Câmara deve votar hoje urgência a projeto que barra supersalários

Estimativa do relator Rubens Bueno é que o corte de supersalários promova uma economia anual superior a R$ 2,3 bilhões. Proposta está na Câmara

Câmara deve votar hoje urgência a projeto que barra supersalários. Rubens Bueno é o relator (Foto: Ascom/gabinete parlamentar)

Os líderes na Câmara Federal decidiram que votarão na sessão virtual das 14h desta quinta (16), um requerimento de urgência ao projeto de Lei do chamado extrateto. A proposta, que é relatada pelo deputado federal Rubens Bueno (Cidadania-PR), quer acabar com os ‘penduricalhos’ nos salários do funcionalismo público. Isso possibilita ultrapassar o teto constitucional, gerando supersalários.

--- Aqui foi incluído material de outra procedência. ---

(* ================================================================== *)
(** ** JavaScript and TypeScript: which candidate wins *)

Lemma find_map_first {A B : Type} (test : B -> bool) (g : A -> B) (l : list A)
      (x : B) :
  find test (map g l) = Some x ->
  exists before e after,
    l = before ++ e :: after /\ x = g e /\ test x = true
    /\ forall y, In y before -> test (g y) = false.
Proof.
  induction l as [| a l IH]; simpl; [discriminate |].
  destruct (test (g a)) eqn:E.
  - intros [= <-]. exists [], a, l. repeat split; auto. intros y [].
  - intros H. destruct (IH H) as [before [e [after [-> [-> [Ht Hb]]]]]].
    exists (a :: before), e, after. repeat split; auto.
    intros y [<- | Hy]; auto.
Qed.

Lemma find_map_some {A B : Type} (test : B -> bool) (g : A -> B) (l : list A)
      (a : A) :
  In a l -> test (g a) = true -> exists x, find test (map g l) = Some x.
Proof.
  induction l as [| b l IH]; simpl; [intros [] |].
  intros [-> | H] Ht.
  - rewrite Ht. eauto.
  - destruct (test (g b)); [eauto | apply IH; assumption].
Qed.

(** X3: the JS resolver never resolves a reference that does not start
    with a dot.  When it resolves one, the result exists and lies within
    the repository root, and it is the first of the nine candidates
    (target plus suffix, in the order of the list) that passes both
    tests; it resolves whenever some candidate passes them.  Hence every
    dependency the JS parser reports exists and lies within the root. *)
Theorem js_import_first_candidate (fs : FS) (root : Path) :
  (forall import_path f,
      Str.startswith "." import_path = false ->
      _resolve_js_import fs root import_path f = None)
  /\ (forall import_path f d,
         _resolve_js_import fs root import_path f = Some d ->
         exists_ fs d = true /\ is_relative_to d root = true
         /\ exists before ext after,
              js_suffixes = before ++ ext :: after
              /\ d = of_string
                       (to_string (resolve (parent f // import_path)) ++ ext)
              /\ forall e, In e before ->
                   exists_ fs (of_string
                                 (to_string (resolve (parent f // import_path))
                                            ++ e))
                   && is_relative_to
                        (of_string
                           (to_string (resolve (parent f // import_path)) ++ e))
                        root = false)
  /\ (forall import_path f ext,
         Str.startswith "." import_path = true ->
         In ext js_suffixes ->
         exists_ fs (of_string
                       (to_string (resolve (parent f // import_path)) ++ ext))
         && is_relative_to
              (of_string (to_string (resolve (parent f // import_path)) ++ ext))
              root = true ->
         exists d, _resolve_js_import fs root import_path f = Some d)
  /\ (forall content f d,
         In d (_parse_js_imports fs root content f) ->
         exists_ fs d = true /\ is_relative_to d root = true).
Proof.
  split; [| split; [| split]].
  - intros import_path f H. unfold _resolve_js_import. rewrite H. reflexivity.
  - intros import_path f d H.
    destruct (js_import_exists fs root _ _ _ H) as [He Hr].
    split; [exact He | split; [exact Hr |]].
    unfold _resolve_js_import in H.
    destruct (Str.startswith "." import_path); [| discriminate].
    apply find_map_first in H.
    destruct H as [before [ext [after [E [-> [_ Hb]]]]]].
    exists before, ext, after. auto.
  - intros import_path f ext Hs Hin Hok. unfold _resolve_js_import. rewrite Hs.
    apply (find_map_some
             (fun check_path => exists_ fs check_path
                                && is_relative_to check_path root)
             (fun e => of_string
                         (to_string (resolve (parent f // import_path)) ++ e))
             js_suffixes ext Hin Hok).
  - intros content f d H. unfold _parse_js_imports in H.
    apply In_collect in H. destruct H as [r [_ H]].
    apply (js_import_exists fs root _ _ _ H).
Qed.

De acordo com Rubens Bueno, a decisão de levar a matéria ao plenário é fruto de um acordo entre as lideranças que se reuniram nessa quarta (15), de forma virtual.

O que estamos querendo aqui é acabar com os chamados supersalários, com os penduricalhos, com absurdos que fazem, por exemplo, um juiz chegar a receber durante um mês mais de um milhão de reais. Casos como esse, para exemplificar, não faltam.

Conforme o parlamentar, a ideia é votar a urgência hoje (16) e o mérito do PL na próxima quarta. Assim, o relator estima que essa proposta poderia gerar uma economia de mais de R$ 2 bilhões por ano aos cofres públicos.

O relatório de Bueno prevê corte no auxílio-moradia de autoridades, honorários de sucumbência passíveis do abate teto. Além dos desconto de salários extras de ministros que fazem parte de conselhos de empresas públicas. A proposta de regulamentação do teto salarial do serviço público normatiza as regras para o pagamento das verbas e gratificações que ultrapassem o limite constitucional.

De acordo com o líder do Cidadania, deputado Arnaldo Jardim (SP), o parecer do correligionário faz parte de uma defesa maior que a bancada tem encampado. Jardim sugere uma corte de 20% nos gastos dos poderes Legislativo, Executivo e Judiciário.

“Nossa defesa é pelo corte de gordura na administração pública, ou seja, aquilo é supérfluo, não essencial para a eficiência da prestação do serviço público”.